A bipartisan group of lawmakers is gearing up for an end-of-year showdown with the Environmental Protection Agency over its contentious clean water rules that they say encroach on the rights of states and private landowners.
Reps. Bill Shuster, R-Penn,, chairman of the Transportation and Infrastructure Committee, and Bob Gibbs, R-Ohio, chairman of the committee's water and environment subcommittee, urged House leadership Monday to use an end-of-year spending bill debate to include a provision that blocks the implementation of the EPA's Waters of the United States, or WOTUS, rule.
A letter sent Monday to House Speaker Paul Ryan, R-Wis., was co-signed by a group of 88 Democrats and Republicans urging him to support inclusion of the provision in a bill to fund the government next month. Government funding runs out Dec. 11.
"Republicans and Democrats agree that the cost and expansion of jurisdiction in the WOTUS rule will cause confusion and unnecessary burden on our economy," Gibbs said. "I strongly urge House leadership to include a backstop limitation of funds provision that prevents the EPA and Army Corps [of Engineers] from moving forward with this rule."
The letter was also sent to House Minority Leader Nancy Pelosi, D-Calif., and the chairman and ranking member of the Appropriations Committee.
The letter says the rule oversteps federal jurisdiction by making private landowners subject to federal enforcement actions if they don't comply with rules governing ditches and small water bodies that the EPA now defines as waterways under the far-reaching regulations.
The lawmakers note that various stand-alone bills have attempted to defund the rule, but were blocked in the Senate.

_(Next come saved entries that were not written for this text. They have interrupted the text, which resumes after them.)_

(* ===== verification/Delivery.v ===== *)
(** * Requests on the wire

    What a session does with the frames of a request, one frame per read, and with the frames that
    break it: the functional properties of Session.v.  [reads] feeds frames to a session as the
    transport does, one call of [receive] per read. *)

From Stdlib Require Import ZArith Lia.
From stdpp Require Import base list gmap strings.
From S2P Require Import Prelude HttpTypes HeaderTable Hpack Buffering Frame Settings StreamState Message Steps Stream Session.

Open Scope Z_scope.

#[local] Arguments Queue.take_view : simpl never.
#[local] Arguments Queue.consume : simpl never.
#[local] Arguments ReadFrameHeaderAdaptor : simpl never.
#[local] Arguments new_message : simpl never.
#[local] Arguments i32 : simpl never.
#[local] Arguments wrap : simpl never.

(** ** Reading a frame *)

(** The session with exactly [bytes] in its reader. *)
Definition loaded (bytes : list Z) (s : Session) : Session :=
  with_shared (with_reader (Queue.of_bytes bytes) (m_shared s)) s.

(** Between two reads: nothing is left of the last one. *)
Record between_reads (s : Session) : Prop := {
  br_reader : reader (m_shared s) = Queue.empty_reader;
  br_header : m_safe_header s = None;
}.

(** What [implement_settings] leaves when no window has to be raised. *)
Definition settle (s : Session) : Session :=
  if is_acknowledged (remote_settings (m_shared s))
  then with_shared (with_remote (Settings.set_state IMPLEMENTED (remote_settings (m_shared s))) (m_shared s)) s
  else s.

Definition no_delta (s : Session) : Prop :=
  is_acknowledged (remote_settings (m_shared s)) = true ->
  m_delta_window_on_settings (remote_settings (m_shared s)) <= 0.

Lemma implement_settles s : no_delta s -> implement_settings s = (settle s, Return tt).
Proof.
  intros Hd. unfold implement_settings, settle, no_delta in *. run_step.
  destruct (is_acknowledged (remote_settings (m_shared s))); [|done]. cbn.
  destruct (Z.ltb_spec 0 (m_delta_window_on_settings (remote_settings (m_shared s)))); [|done]. specialize (Hd eq_refl). lia.
Qed.

Lemma arrive_loaded bytes s :
  between_reads s -> Z.of_nat (length bytes) < 2 ^ 64 -> arrive (fresh bytes) s = loaded bytes s.
Proof.
  intros [Hr _] Hb. unfold arrive, loaded. do 2 f_equal. rewrite Hr. unfold arrived. cbn. unfold Queue.push_back, Queue.of_bytes.
  cbn. f_equal. apply wrap_small. lia.
Qed.
(* ===== verification/Connections.v ===== *)
(** * The life of a connection

    How a connection starts, what ends it and what breaks it: the handshake of a server, whose
    preface has to come in one read ([handshake_outcome]), the lock-out after GOAWAY, the exhausted receive
    window, header blocks in several frames, and closed executions of the cases in which the session
    does not do what its comments say. *)

From Stdlib Require Import ZArith Lia.
From stdpp Require Import base list gmap strings.
From S2P Require Import Prelude HttpTypes HeaderTable Hpack Buffering Frame Settings StreamState Message Steps Stream Session Delivery.

Open Scope Z_scope.

#[local] Arguments Queue.take_view : simpl never.
#[local] Arguments Queue.consume : simpl never.
#[local] Arguments new_message : simpl never.
#[local] Arguments wrap : simpl never.

(** The octets of the GOAWAY and RST_STREAM frames a session sends. *)
Definition goaway_wire (last_stream_id : Z) (code : Http2ErrorCode) : list Z :=
  wire (frame_of GOAWAY 0 0 (goaway_payload last_stream_id code)).
Definition reset_wire (stream_id : Z) (code : Http2ErrorCode) : list Z :=
  wire (frame_of RST_STREAM 0 stream_id (be_bytes 4 (error_code code))).
(* ===== verification/SignalTree.v ===== *)
(** * The signal tree

    Models src/include/core/contracts/signal_tree.cppm: [Node<false>], a leaf, which is a word of 64
    bits; [Node<true>], a router, which packs the number of scheduled contracts of each of its eight
    leaves into a word of eight octets; and [SignalTree], an array of routers with the counter that
    hands out contract ids.

    Every store of the code is one atomic instruction on one word: a compare-and-swap loop on a
    router, which [bump] and [drop_count] describe by the exchange that succeeds, and a [fetch_or] or
    [fetch_and] on a leaf.  [schedule] and [deschedule] are compositions of these stores, which
    Executors.v interleaves.  The ids of a tree with [n] routers are [0 .. 512 * n - 1]: the id
    [512 * r + 64 * b + i] is bit [i] of leaf [b] of router [r].

    The theorems: the tree implements a set of ids ([tree_refines_set]), and contracts that share a
    leaf take turns ([leaf_takes_turns]); contracts of different leaves need not ([branch_starves]). *)

From Stdlib Require Import ZArith Lia.
From stdpp Require Import base list gmap sets.
From S2P Require Import Prelude.

Open Scope Z_scope.

Record Node := mkNode { m_value : Z; m_children : list Z }.

Definition new_node : Node := mkNode 0 (replicate 8 0).

Record SignalTree := mkTree { m_routers : list Node; m_next_id : Z }.
(* ===== verification/Contracts.v ===== *)
(** * Contracts

    Models src/include/core/contracts/types.cppm ([ContractState], [Worker]) and contract.cppm
    ([ContractGroup], [ContractThreadPool], [ContractRegistry]) on the signal tree of SignalTree.v.

    A group is a state and its member functions are steps (Steps.v).  The code a contract runs is not
    part of the scheduler: a worker, a releaser and an error handler are values of parameters [W], [R]
    and [E], and what one does when it is called is a [Body], the public functions of the group it calls
    with what it does on each answer.  A body is chosen anew for each call, so that code may depend on
    anything.  What is published and what is run goes to [log].  An array index out of range is
    undefined behaviour.

    A call from outside the pool and a cycle of an executor are steps that do not interleave here.  In the
    code they are sequences of atomic instructions, which Executors.v takes apart: two executors can claim
    one contract and count it out of the tree twice ([Executors.lost_contract]), and a [deschedule] that
    falls between the search and the claim of an executor does not keep the contract from running.  So the
    theorems on runs are stated for one executor, whose cycles the calls from outside do not interrupt; the
    calls that the code of a contract makes happen inside a cycle, as they do in the program.

    The theorem: a contract that was scheduled runs within 64 cycles, as long as its group has at most
    64 contracts, none of them is descheduled and it is not released ([scheduled_contract_runs]). *)

From Stdlib Require Import ZArith Lia.
From stdpp Require Import base list sets tactics.
From S2P Require Import Prelude SignalTree Frame Steps.

Open Scope Z_scope.

(** ** Contract states *)

Module ContractState.

Definition IDLE : Z := 0.
Definition SCHEDULED : Z := 1.
Definition EXECUTING : Z := 2.
Definition RELEASED : Z := 4.

(** [operator~] on the underlying octet. *)
Definition complement (state : Z) : Z := u8 (Z.lnot state).

End ContractState.
Export ContractState.

(** ** Workers *)

Module Worker.

Record Worker {W : Type} := mkWorker { m_worker : option W; m_flags : Z }.
#[global] Arguments Worker : clear implicits.

Section Worker.
Context {W : Type}.
Implicit Types w : Worker W.

Definition empty : Worker W := mkWorker W None 0.

Definition set_flags (f : Z) w : Worker W := mkWorker W (m_worker w) f.

Definition fetch_or (state : Z) w : Z * Worker W := (m_flags w, set_flags (Z.lor (m_flags w) state) w).
Definition fetch_and (state : Z) w : Z * Worker W := (m_flags w, set_flags (Z.land (m_flags w) state) w).

(** The exchange that does not fail spuriously; the new value of [expected] comes with the answer. *)
Definition compare_exchange (expected desired : Z) w : bool * (Z * Worker W) :=
  if m_flags w =? expected then (true, (expected, set_flags desired w)) else (false, (m_flags w, w)).

Definition add_flags (state : Z) w : Worker W := (fetch_or state w).2.
Definition remove_flags (state : Z) w : Worker W := (fetch_and (complement state) w).2.

Definition has_any (state : Z) w : bool := negb (Z.land (m_flags w) state =? 0).
Definition is_scheduled := has_any SCHEDULED.
Definition is_released := has_any RELEASED.
Definition is_idle w : bool := m_flags w =? 0.

Definition schedule w : bool * Worker W :=
  let '(prev, w) := fetch_or SCHEDULED w in (Z.land prev (Z.lor SCHEDULED EXECUTING) =? 0, w).

(** The value that a claim stores. *)
Definition DESIRED (current : Z) : Z := Z.lor (Z.land current (complement SCHEDULED)) EXECUTING.

(** Without interference the first exchange succeeds. *)
Definition try_claim_execution w : bool * Worker W :=
  let current := m_flags w in
  if is_scheduled w then
    let '(success, (_, w)) := compare_exchange current (DESIRED current) w in (success, w)
  else (false, w).

Definition complete_execution w : Worker W := add_flags IDLE (remove_flags EXECUTING w).

End Worker.
End Worker.
Import Worker.

(** ** Groups *)

Section Groups.
Context {W R E : Type}.

(** What a contract can be made to run. *)
Inductive Code := Work (w : W) | Releaser (r : R) | OnError (e : E).

Inductive Event :=
  | InvalidState (id : Z)
  | AlreadyScheduled (id : Z)
  | NotFoundOnDeschedule (id : Z)
  | ExecutionFailed (id : Z) (phase : Code)
  | AutoclearFatal (id : Z)
  | Ran (id : Z) (code : Code).

Record ContractGroup := mkGroup {
  m_signal_tree : SignalTree;
  m_workers : list (Worker W);
  m_releasers : list (option R);
  m_errors : list (option E);
  log : list Event;
}.
(** ** One executor: the theorem *)

Lemma instruction_keeps s s' i th : sound s -> threads s !! i = Some th -> instruction i th.2 s = Some s' -> sound s'.
Proof.
  intros Hs Hi E. pose proof (sound_subject s Hs i) as Hsub. rewrite (pc_at_thread s i th Hi) in Hsub.
  destruct th as [b pc]. cbn [snd] in *. destruct (subject pc) as [id|] eqn:Esub; [|by destruct pc].
  specialize (Hsub id eq_refl). destruct (sound_worker s id Hs Hsub) as [w Hw].
  assert (forall pc', plain pc -> plain pc' -> (subject pc' = None \/ subject pc' = Some id) ->
    (claims pc' = true -> i = 0%nat /\ scheduled (tree s) id = true) -> (forall c, read_flags pc' = Some c -> c = SCHEDULED) ->
    sound (goto i pc' s)) as Hpass.
  { intros pc' P1 P2 P3 P4 P5. rewrite <- (store_same s id w Hw).
    eapply (pass_sound s i (b, pc) id pc' w w); first [done|by right|apply same_stage_refl]. }
  destruct pc as [|id'|id'|id'|id'|id'|id' c|id' c|id'|id'|id']; try (injection Esub as <-); cbn [instruction] in E.
  - done.
  - rewrite Hw in E. cbn in E. injection E as <-. destruct (is_scheduled w); apply Hpass; try done; [by left|by right].
  - eapply (fetch_or_sound s i _ id' w); done.
  - injection E as <-. by eapply (bump_sound s i _ id' w).
  - injection E as <-. by eapply (set_sound s i _ id' w).
  - rewrite Hw in E. cbn in E. injection E as <-.
    destruct (claiming_here s i _ id' w Hs Hi Hsub Hw) as (Hi0 & F & Hb & _); [done..|].
    apply Hpass; try done; [by right|]. intros c [= <-]. done.
  - rewrite Hw in E. cbn in E. injection E as <-.
    destruct (claiming_here s i _ id' w Hs Hi Hsub Hw) as (Hi0 & F & Hb & _ & _ & Hread); [done..|].
    destruct (is_scheduled w); apply Hpass; try done; [by right|by left].
  - by eapply (exchange_sound s i _ id' w Hs Hi Hsub Hw c).
  - injection E as <-. by eapply (clear_sound s i _ id' w).
  - injection E as <-. by eapply (drop_sound s i _ id' w).
  - eapply (finish_sound s i _ id' w); done.
Qed.

(** A thread at rest takes up a contract. *)
Lemma begin_sound s i b id pc' : sound s -> threads s !! i = Some (b, Idle) -> valid_id (tree s) id -> plain pc' ->
  subject pc' = Some id -> read_flags pc' = None -> (claims pc' = true -> i = 0%nat /\ scheduled (tree s) id = true) ->
  sound (goto i pc' s).
Proof.
  intros Hs Hi Hv Hp Hsub Hread Hc. destruct (sound_worker s id Hs Hv) as [w Hw]. rewrite <- (store_same s id w Hw).
  eapply (pass_sound s i (b, Idle) id pc' w w); first [done|by left|by right|apply same_stage_refl|congruence].
Qed.
#[export] Instance TaskType_eq_dec : EqDecision TaskType.
Proof. solve_decision. Defined.

Definition is_terminal (s : TaskStatus) : bool :=
  bool_decide (s = COMPLETED) || bool_decide (s = FAILED) || bool_decide (s = TIMED_OUT)
  || bool_decide (s = SKIPPED) || bool_decide (s = CANCELED).

(** The constructors of [WorkflowStatus] that [TaskStatus] also has carry the prefix [WF_]. *)
Inductive WorkflowStatus :=
  | WF_RUNNING
  | WF_COMPLETED
  | WF_FAILED
  | WF_TIMED_OUT
  | WF_PAUSED
  | WF_TERMINATED.

#[export] Instance WorkflowStatus_eq_dec : EqDecision WorkflowStatus.
Proof. solve_decision. Defined.

Definition wf_is_terminal (s : WorkflowStatus) : bool :=
  bool_decide (s = WF_COMPLETED) || bool_decide (s = WF_FAILED)
  || bool_decide (s = WF_TIMED_OUT) || bool_decide (s = WF_TERMINATED).

(** ** Policies *)

Inductive RetryBackoff := FIXED | EXPONENTIAL.

#[export] Instance RetryBackoff_eq_dec : EqDecision RetryBackoff.
Proof. solve_decision. Defined.

Inductive TimeoutAction := RETRY | FAIL_WORKFLOW | ALERT_ONLY.

#[export] Instance TimeoutAction_eq_dec : EqDecision TimeoutAction.
Proof. solve_decision. Defined.

(** [model::RetryPolicy] *)
Record RetryPolicy := mkRetryPolicy {
  rp_max_attempts : Z;
  rp_backoff : RetryBackoff;
  rp_interval_ms : Z
}.

(** The default arguments of the constructor. *)
Definition rp_default : RetryPolicy := {|
  rp_max_attempts := 3;
  rp_backoff := FIXED;
  rp_interval_ms := 1000
|}.

Definition rp_validate (p : RetryPolicy) : expected unit :=
  and_then (guard_not (rp_max_attempts p =? 0) "max_attempts must be at least 1")
    (guard_not (rp_interval_ms p =? 0) "interval_ms must be greater than 0").

(** [model::TimeoutPolicy] *)
Record TimeoutPolicy := mkTimeoutPolicy {
  tp_timeout_ms : Z;
  tp_action : TimeoutAction
}.

(** The default arguments of the constructor. *)
Definition tp_default : TimeoutPolicy := {|
  tp_timeout_ms := 30000;
  tp_action := FAIL_WORKFLOW
|}.

Definition tp_validate (p : TimeoutPolicy) : expected unit :=
  guard_not (tp_timeout_ms p =? 0) "timeout_ms must be greater than 0".

(** [model::RateLimitPolicy] *)
Record RateLimitPolicy := mkRateLimitPolicy {
  rl_max_concurrent : Z;
  rl_rate_limit_per_second : Z
}.

Definition rl_validate (p : RateLimitPolicy) : expected unit :=
  and_then (guard_not (rl_max_concurrent p =? 0) "max_concurrent must be at least 1")
    (guard_not (rl_rate_limit_per_second p =? 0) "rate_limit_per_second must be at least 1").

(** ** Timings *)

(** [model::ExecutionTimings] *)
Record ExecutionTimings := mkExecutionTimings {
  et_scheduled_at : option Z;
  et_started_at : option Z;
  et_completed_at : option Z
}.

(** [ExecutionTimings() = default] *)
Definition et_default : ExecutionTimings := {|
  et_scheduled_at := None;
  et_started_at := None;
  et_completed_at := None
|}.

Definition et_set_scheduled_at (x : option Z) (o : ExecutionTimings) : ExecutionTimings := {|
  et_scheduled_at := x;
  et_started_at := et_started_at o;
  et_completed_at := et_completed_at o
|}.

Definition et_set_started_at (x : option Z) (o : ExecutionTimings) : ExecutionTimings := {|
  et_scheduled_at := et_scheduled_at o;
  et_started_at := x;
  et_completed_at := et_completed_at o
|}.

Definition et_set_completed_at (x : option Z) (o : ExecutionTimings) : ExecutionTimings := {|
  et_scheduled_at := et_scheduled_at o;
  et_started_at := et_started_at o;
  et_completed_at := x
|}.

Definition before (a b : option Z) : bool :=
  match a, b with Some x, Some y => x <? y | _, _ => false end.

Definition et_validate (t : ExecutionTimings) : expected unit :=
  and_then
    (guard_not (before (et_started_at t) (et_scheduled_at t))
       "started_at must not be before scheduled_at")
    (guard_not (before (et_completed_at t) (et_started_at t))
       "completed_at must not be before started_at").

(** ** The task graph *)

(** [model::InputMapping] *)
Record InputMapping := mkInputMapping {
  im_source : string;
  im_target : string
}.

Definition im_validate (m : InputMapping) : expected unit :=
  and_then (guard_not (empty (im_source m)) "InputMapping source must not be empty")
    (guard_not (empty (im_target m)) "InputMapping target must not be empty").

(** [model::OutputMapping] *)
Record OutputMapping := mkOutputMapping {
  om_source : string;
  om_target : string
}.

They urge Ryan, Pelosi and House appropriators to use the spending bill as an opportunity to roll back the regulations and re-write them in line with Congress' concerns.
The letter notes that 90 plaintiffs, including numerous states, are suing the EPA over the rules, managing in October to convince a federal judge to stay the regulation until the court has time to decide on further actions.
"We urge you to recognize the substantial cost, confusion and regulatory burden this rule will have on the economy if this controversial rule is funded for fiscal year 2016," the letter reads. "We respectfully request you include this limitation of funds provision to stop the WOTUS rule from implementation."